Sztuka malowania ścian coraz bardziej powszechna w Polsce

Mamy na myśli piękne, zdobiące polskie miasta murale. Niektórzy street art określają jako wandalizm. Czy mają rację? Postaramy się odpowiedzieć na pytanie: Street art – sztuka czy wandalizm?

Festiwale w Polsce oraz patriotyzm.

Każdego roku w Polsce mają miejsce festiwale street artu. Wtedy też powstaje wiele niesamowitych murali, które wzbudzają zachwyt. Często artyści sięgają do motywów historycznych lub obrazują na ścianach kamienic oraz bloków ważne postaci dla Polski (np. Fryderyk Chopin lub Maria Skłodowska – Curie). W polskich miastach znajdziemy malowidła odnoszące się do Powstania Warszawskiego, a także dotyczące innych ważnych wydarzeń w historii Polski.

Najbardziej znanymi polski strepet-artowcami są: Charme, NeSpoon, Etam Cru i M-city. Ich prace znajdziemy na całym świecie. W telewizji CNN pojawiła się także wzmianka o łódzkich muralach.

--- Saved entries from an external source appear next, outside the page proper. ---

(** The body of [poa_global_bifacial] on the values the orchestrator passes
    to it:
<<
    effects = (1+shade_factor)*(1+transmission_factor)
    return poa_global_front + poa_global_back * bifaciality * effects
>> *)
Definition poa_global_bifacial_call (poa_global_front poa_global_back : pyval)
  (bifaciality shade_factor transmission_factor : pynum) : outcome pyval :=
  let effects :=
    mul_num (add_num (PyInt 1) shade_factor)
            (add_num (PyInt 1) transmission_factor) in
  match py_mul poa_global_back bifaciality with
  | TypeError => TypeError
  | Returned scaled =>
      match py_mul scaled effects with
      | TypeError => TypeError
      | Returned derated => py_add poa_global_front derated
      end
  end.

Module PVSurface.

(** class [_PVSurface]: a bag of eighteen attributes. *)
Record _PVSurface : Type := mk {
  poa_global_pv : pyval;
  poa_direct_pv : pyval;
  poa_diffuse_pv : pyval;
  poa_ground_pv : pyval;
  poa_sky_diffuse_pv : pyval;
  tan_phi : pyval;
  f_gnd_beam : pyval;
  df : pyval;
  poa_ground_sky : pyval;
  f_x : pyval;
  tan_psi_top : pyval;
  tan_psi_top_0 : pyval;
  f_sky_pv_shade : pyval;
  f_sky_pv_noshade : pyval;
  tan_psi_bottom : pyval;
  tan_psi_bottom_1 : pyval;
  f_gnd_pv_shade : pyval;
  f_gnd_pv_noshade : pyval
}.

(** The constructor takes eighteen positional arguments, no defaults. *)
Definition __init__ (args : list pyval) : outcome _PVSurface :=
  match args with
  | [a1; a2; a3; a4; a5; a6; a7; a8; a9; a10; a11; a12; a13; a14; a15; a16;
     a17; a18] =>
      Returned (mk a1 a2 a3 a4 a5 a6 a7 a8 a9 a10 a11 a12 a13 a14 a15 a16
                  a17 a18)
  | _ => TypeError
  end.

End PVSurface.

Module InfiniteSheds.

Record t : Type := mk {
  system_azimuth : R;
  gcr : R;
  height : R;
  tilt : R;
  pitch : R;
  npoints : nat;
  is_bifacial : bool;
  bifaciality : pynum;
  shade_factor : pynum;
  transmission_factor : pynum;
  backside_tilt : R;
  backside_sysaz : R;
  tan_phi : option pyval;
  f_gnd_beam : option pyval;
  df : option pyval;
  front_side : option PVSurface._PVSurface;
  back_side : option PVSurface._PVSurface;
  poa_global_bifacial : option pyval
}.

Źródeł street artu należy szukać w kulturze hip-hop. Pierwsi graficy zaczęli tworzyć w Stanach Zjednoczonych. To tam na murach powstawało interesujące, klimatyczne graffiti. Często twórcy byli karani przez policję mandatami, lecz mimo tego, nie poddawali się. Ściany blokowisk zyskiwały aspekt artystyczny, który był podziwiany przez zwykłych, szarych przechodniów.

Trudne początki. Podziemie. Rodzaje grafik.

Obecne gwiazdy polskiego street artu, najczęściej zaczynały od nielegalu. Ich świat rządzi się własnymi prawami. Reguły są znane tylko osobom wtajemniczonym. Tajemnicze inicjały na miejskich murach, intrygujące elementy i symbole graficzne. Nie każdy może to zrozumieć. Jest to pewnego rodzaju bunt wobec otaczającej nas teraźniejszości. Młodzi twórcy często nie akceptują stanu, jaki mamy w Polsce. Dlatego otamowują ściany kamienic i innych budynków. Prace powstają najczęściej w nocnej porze, żeby uniknąć nieprzyjemnych konsekwencji. Wyróżniamy grafiki typu wrzut (jest to pokaźnych rozmiarów forma literowa), obrys (z angielskiego outline), malowanie pociągów (wholecar) oraz szybko wykonane graffiti w jednakowym kolorze.

Jak stwierdził znany polski street artowiec – „Zbiok” Czajkowski – Doświadczenie writerskie daje wyczucie miasta, zrozumienie jego przestrzeni. Coraz częściej trafiamy na inteligentne grafiki, które zmuszają do refleksji. Oprócz, wcześniej wspomnianych, symboli historycznych oraz malowideł wybitnych Polaków, spotkamy w polskich miastach także grafiki prowokujące, lecz ambitne. A jak wygląda Twoja ocena działalności twórców murali w Polsce? Czy uważasz ich za wandali, czy wręcz przeciwnie, za ulicznych artystów – buntowników?